This Applies To

  • High-volume aviation parts suppliers
  • Teams handling 500–2,000+ RFQs per day
  • Organizations quoting from ILS, PartsBase, Locatory, AvSpares, Partslogistics, Aeroxchange, The145, B2N-Aero, Stockmarket, email, and customer portals

The Operational Reality

Most suppliers are not losing deals on price. They are losing them on response order, response time, and attention misallocation. When RFQs arrive fragmented across inboxes, marketplaces, and spreadsheets, every request looks equal—even when it is not.

In practice, this causes quoting teams to spend capacity on low-probability RFQs while higher-value requests age out, reducing overall win rate without any pricing change.

Why It Matters for Aviation Suppliers

For aviation parts suppliers, RFQ volume is no longer the problem. Uncontrolled RFQ intake is.

Modern suppliers receive requests simultaneously from ILS, PartsBase, Locatory, AVSpares, direct email, portals, and repeat customers. Without a centralized intake and prioritization mechanism, teams default to inbox order, human judgment, or tribal rules. The result is predictable: high-value RFQs wait, low-probability RFQs consume time, and sales performance becomes inconsistent despite high effort.

Effective RFQ intake starts by consolidating all sources into a single, live queue. But consolidation alone is not enough. The real leverage comes from prioritization logic that evaluates RFQs based on buyer behavior, historical win rates, part availability, certification readiness, and margin potential. This shifts quoting from reactive to intentional.

Suppliers that master RFQ intake do not quote more. They quote smarter, earlier, and with intent—and that difference compounds every day.

When prioritization is embedded directly into the quoting workflow, teams stop treating volume as productivity. Quotes are sent faster where it matters, cert-blocked quotes are identified immediately, and no-win RFQs stop draining operational capacity. Managers gain visibility into RFQ aging and throughput, while executives see how demand actually converts into revenue.

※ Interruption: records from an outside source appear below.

Definition write_section (opts : list UnitOption) (sect : string) : string :=
  "[" +:+ sect +:+ "]" +:+ newline +:+
  str_concat (write_option <$> filter (λ o, o.(Section_) = sect) opts).

Fixpoint write_sections (opts : list UnitOption) (sections : list string) : string :=
  match sections with
  | [] => ""
  | [sect] => write_section opts sect
  | sect :: rest => write_section opts sect +:+ newline +:+ write_sections opts rest
  end.

Definition Serialize (opts : list UnitOption) : string :=
  write_sections opts (seen_sections [] opts).

Definition UnitFile_Bytes (u : UnitFile) : string := Serialize u.(Options).
Definition UnitFile_String (u : UnitFile) : string := UnitFile_Bytes u.

(** ** Hashes *)

(** SHA-1, from bytes to 20 bytes. *)
Class Digest := {
  sha1_sum : string → string;
  sha1_length : ∀ s, String.length (sha1_sum s) = 20
}.

(** ** Parsing ([go-systemd/unit/deserialize.go])

    The lexer reads through a [bufio.Reader] over the text: [rd_data] is what is left
    to read, of which the first [rd_buffered] bytes are in the buffer.  How full the
    buffer is decides whether a line is found to be too long. *)

Definition SYSTEMD_LINE_MAX : nat := 2 ^ 11.
Definition bufio_size : nat := 2 ^ 12.

Record reader := mkReader { rd_data : string; rd_buffered : nat }.

(** [utf8.FullRune] *)
Definition full_rune (s : string) : bool :=
  match s with
  | "" => false
  | String a _ =>
      let b0 := N_of_ascii a in
      let n := String.length s in
      let need := if between 194 223 b0 then 2 else if between 224 239 b0 then 3 else if between 240 244 b0 then 4 else 1 in
      bool_decide (need ≤ n)
      || bool_decide (2 ≤ n) && negb (between (if (b0 =? 224)%N then 160 else if (b0 =? 240)%N then 144 else 128)
                                              (if (b0 =? 237)%N then 159 else if (b0 =? 244)%N then 143 else 191) (byte_at s 1))
      || bool_decide (3 ≤ n) && negb (between 128 191 (byte_at s 2))
  end.

(** [Reader.ReadRune]: the rune, its bytes, and the reader behind it; [None] at the end
    of the text.  It fills the buffer if there is no full rune in it. *)
Definition ReadRune (rd : reader) : option (N * string * reader) :=
  let n :=
    if bool_decide (rd.(rd_buffered) < 4) && negb (full_rune (str_take rd.(rd_buffered) rd.(rd_data)))
    then String.length rd.(rd_data) `min` bufio_size else rd.(rd_buffered) in
  match rd.(rd_data) with
  | "" => None
  | d => let '(r, w) := decode_rune d in Some (r, str_take w d, mkReader (str_drop w d) (n - w))
  end.

(** What [Buffer.WriteRune] writes for a rune that was read from these bytes: an invalid
    byte becomes U+FFFD. *)
Definition WriteRune (r : N) (bytes : string) : string :=
  if (r =? RuneError)%N && bool_decide (String.length bytes = 1)
  then String "239"%char (String "191"%char (String "189"%char "")) else bytes.

(** [Reader.ReadBytes]: what was read, whether the text ended before [delim], and the
    reader.  A text longer than the buffer is read in pieces of its size. *)
Definition ReadBytes (delim : ascii) (rd : reader) : string * bool * reader :=
  let d := rd.(rd_data) in
  match index_byte delim d with
  | None => (d, true, mkReader "" 0)
  | Some i =>
      let n :=
        if bool_decide (S i ≤ rd.(rd_buffered)) then rd.(rd_buffered) - S i
        else let read := i / bufio_size * bufio_size in
             (String.length d - read) `min` bufio_size - (S i - read) in
      (str_take (S i) d, false, mkReader (str_drop (S i) d) n)
  end.

(** [bytes.TrimSuffix] *)
Definition TrimSuffix (s suf : string) : string :=
  if has_suffix suf s then str_take (String.length s - String.length suf) s else s.

Definition carriage_return : string := String "013"%char "".
Definition backslash : string := String "092"%char "".

Definition toEOL (rd : reader) : string * bool * reader :=
  let '(line, eof, rd) := ReadBytes "010"%char rd in
  (TrimSuffix (TrimSuffix line carriage_return) newline, eof, rd).

Definition isComment (r : N) : bool := (r =? 35)%N || (r =? 59)%N.

(** The functions that the lexer goes on with. *)
Inductive lexStep :=
| lexNextSection
| lexSectionName
| lexSectionSuffix (section : string)
| lexNextSectionOrOption (section : string)
| lexOptionName (section : string)
| lexOptionValue (section name partial : string)
| ignoreLine (section : option string).

(** [l.lexNextSection], or [lexNextSectionOrOptionFunc] of a section. *)
Definition ignored_next (section : option string) : lexStep :=
  match section with None => lexNextSection | Some section => lexNextSectionOrOption section end.

(** The loop of [ignoreLineFunc]; every turn but the last reads a byte. *)
Fixpoint ignore_lines (fuel : nat) (rd : reader) : reader :=
  match fuel with
  | O => rd
  | S fuel =>
      let '(line, _, rd) := toEOL rd in
      if has_suffix backslash (TrimSuffix line " ") then ignore_lines fuel rd else rd
  end.

(** The loop of [lexOptionNameFunc]; every turn reads a byte. *)
Fixpoint read_name (fuel : nat) (partial : string) (rd : reader) : res string (string * reader) :=
  match fuel with
  | O => Err "EOF"
  | S fuel =>
      match ReadRune rd with
      | None => Err "EOF"
      | Some (r, b, rd) =>
          if (r =? 10)%N || (r =? 13)%N then Err "unexpected newline encountered while parsing option name"
          else if (r =? 61)%N then Ok (partial, rd)
          else read_name fuel (partial +:+ WriteRune r b) rd
      end
  end.

(** A step: the next one, [None] at the end, the reader, and the option that was sent. *)
Definition lex_step (st : lexStep) (rd : reader) : res string (option lexStep * reader * option UnitOption) :=
  match st with
  | lexNextSection =>
      match ReadRune rd with
      | None => Ok (None, rd, None)
      | Some (r, _, rd) =>
          Ok (Some (if (r =? 91)%N then lexSectionName else if isComment r then ignoreLine None else lexNextSection), rd, None)
      end
  | lexSectionName =>
      let '(sec, eof, rd) := ReadBytes "093"%char rd in
      if eof : bool then Err "unable to find end of section"
      else Ok (Some (lexSectionSuffix (str_take (String.length sec - 1) sec)), rd, None)
  | lexSectionSuffix section =>
      let '(garbage, _, rd) := toEOL rd in
      if bool_decide (trim_space garbage = "") then Ok (Some (lexNextSectionOrOption section), rd, None)
      else Err "found garbage after section name"
  | ignoreLine section => Ok (Some (ignored_next section), ignore_lines (S (String.length rd.(rd_data))) rd, None)
  | lexNextSectionOrOption section =>
      match ReadRune rd with
      | None => Ok (None, rd, None)
      | Some (r, b, rd') =>
          if is_space r then Ok (Some (lexNextSectionOrOption section), rd', None)
          else if (r =? 91)%N then Ok (Some lexSectionName, rd', None)
          else if isComment r then Ok (Some (ignoreLine (Some section)), rd', None)
          else Ok (Some (lexOptionName section), mkReader rd.(rd_data) (String.length b + rd'.(rd_buffered)), None)
      end
  | lexOptionName section =>
      let* (name, rd) := read_name (S (String.length rd.(rd_data))) "" rd in
      Ok (Some (lexOptionValue section (trim_space name) ""), rd, None)
  | lexOptionValue section name partial =>
      let '(line, eof, rd) := toEOL rd in
      let blank := bool_decide (trim_space line = "") in
      let partial := if blank then partial else partial +:+ line in
      if negb blank && bool_decide (last_index_byte "092" line = Some (String.length line - 1))
      then Ok (Some (lexOptionValue section name (if eof : bool then partial else partial +:+ newline)), rd, None)
      else
        let val := if has_suffix newline partial then trim_space partial +:+ newline else trim_space partial in
        Ok (Some (lexNextSectionOrOption section), rd, Some (mkUnitOption section name val))
  end.

(** The check of [lex] before every step. *)
Definition line_too_long (rd : reader) : bool :=
  bool_decide (SYSTEMD_LINE_MAX ≤ rd.(rd_buffered)) &&
  (let line := str_take SYSTEMD_LINE_MAX rd.(rd_data) in negb (has_byte "010" line || has_byte "013" line)).

(** [lex]; [None] is out of fuel. *)
Fixpoint lex (fuel : nat) (st : lexStep) (rd : reader) (opts : list UnitOption) : option (res string (list UnitOption)) :=
  match fuel with
  | O => None
  | S fuel =>
      if line_too_long rd then Some (Err "line too long (max 2048 bytes)")
      else match lex_step st rd with
           | Err e => Some (Err e)
           | Ok (next, rd, opt) =>
               let opts := opts ++ option_list opt in
               match next with
               | None => Some (Ok opts)
               | Some st => lex fuel st rd opts
               end
           end
  end.

(** The fuel is enough: see [Deserialize_ends]. *)
Definition lex_fuel (raw : string) : nat := 3 * String.length raw + 3.

Definition Deserialize (raw : string) : res string (list UnitOption) :=
  default (Err "") (lex (lex_fuel raw) lexNextSection (mkReader raw 0) []).

Definition NewUnitFile (raw : string) : res string UnitFile :=
  let* opts := Deserialize raw in Ok (NewUnitFromOptions opts).

(** A [Hash] is an array of 20 bytes. *)
Abbreviation Hash := string.

Definition UnitFile_Hash `{Digest} (u : UnitFile) : Hash := sha1_sum (UnitFile_Bytes u).

Definition MatchUnitFiles `{Digest} (a b : UnitFile) : bool :=
  bool_decide (UnitFile_Hash a = UnitFile_Hash b).

Definition hex_digit (n : N) : ascii :=
  if (n <? 10)%N then ascii_of_N (48 + n) else ascii_of_N (87 + n).

Definition hex_value (a : ascii) : option N :=
  let n := N_of_ascii a in
  if between 48 57 n then Some (n - 48)%N
  else if between 97 102 n then Some (n - 87)%N
  else if between 65 70 n then Some (n - 55)%N
  else None.

(** [Hash.String] prints the bytes in lower-case hexadecimal. *)
Fixpoint Hash_String (h : Hash) : string :=
  match h with
  | "" => ""
  | String a h =>
      String (hex_digit (N_of_ascii a / 16)) (String (hex_digit (N_of_ascii a mod 16)) (Hash_String h))
  end.

Definition Hash_Short (h : Hash) : string := str_take 7 (Hash_String h).

Fixpoint zero_bytes (n : nat) : string :=
  match n with O => "" | S n => String "000"%char (zero_bytes n) end.

Definition Hash_Empty (h : Hash) : bool := bool_decide (h = zero_bytes 20).

(** [hex.DecodeString] *)
Fixpoint hex_decode (s : string) : option string :=
  match s with
  | "" => Some ""
  | String a (String b s) =>
      match hex_value a, hex_value b, hex_decode s with
      | Some x, Some y, Some r => Some (String (ascii_of_N (x * 16 + y)) r)
      | _, _, _ => None
      end
  | _ => None
  end.

Inductive hash_error := BadHex | BadHashSize (n : nat).

Definition HashFromHexString (key : string) : res hash_error Hash :=
  match hex_decode key with
  | None => Err BadHex
  | Some out =>
      if decide (String.length out = 20) then Ok out
      else Err (BadHashSize (String.length out))
  end.

(** ** Unit types and names *)

Definition recognized_types : list string :=
  ["service"; "socket"; "timer"; "path"; "device"; "mount"; "automount"].

Definition RecognizedUnitType (name : string) : bool :=
  existsb (λ t, has_suffix (String "."%char t) name) recognized_types.

Definition DefaultUnitType (name : string) : string := name +:+ ".service".

Record UnitState := mkUnitState {
  LoadState : string;
  ActiveState : string;
  SubState : string;
  UsMachineID : string;
  UnitHash : string;
  UnitName : string
}.

#[export] Instance UnitState_eq_dec : EqDecision UnitState.
Proof. solve_decision. Defined.

Definition NewUnitState (loadState activeState subState mID : string) : UnitState :=
  mkUnitState loadState activeState subState mID "" "".

Record UnitNameInfo := mkUnitNameInfo {
  FullName : string;
  NName : string;
  Prefix : string;
  Template : string;
  Instance_ : string
}.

Critically, RFQ intake and prioritization must operate before quoting begins—not after. Systems that rely on manual sorting, external inbox rules, or post-quote analysis arrive too late. In high-velocity aviation environments, prioritization is not a reporting function. It is an execution function.

Business Impact & ROI

Labor Efficiency

  • Reduction in manual RFQ sorting time per RFQ
  • Net quoting hours freed per week
  • Reallocation of time toward higher-probability RFQs

Revenue Uplift

  • More RFQs responded to within buyer SLA
  • Higher win rate on top-tier RFQs
  • Incremental revenue from faster response times

Industry Benchmarks

  • Best-in-class suppliers respond to priority RFQs within 1–4 hours
  • Suppliers missing SLA lose deals independent of price
  • Prioritized quoting increases win rate 5–15% without changing pricing

How It's Measured

  • Workflow timestamps and RFQ aging data
  • RFQs processed per user per day
  • Win-rate trends by RFQ priority tier

Needs → System Capability → Daily Execution

Operational Need System Capability Daily Execution
Centralized RFQ Intake Unified inbound RFQ queue All sources visible in one screen, in real time
RFQ Prioritization Buyer and quote intelligence High-probability RFQs surfaced first, automatically

Common Misconception

Misconception
"We just need more people quoting."
In reality, most teams need fewer quotes sent in the wrong order. Adding headcount to a broken intake process scales the inefficiency. Prioritization logic applied upstream produces better outcomes with the same team—and often with less effort.

The Bottom Line

If this area feels chaotic today, a live walkthrough of RFQ intake usually exposes the bottleneck within minutes. The issue is almost never speed—it is sequence. The right RFQ reaching the right person at the right time is worth more than any pricing adjustment.

High-volume aviation suppliers do not win by quoting everything. They win by knowing what to quote first.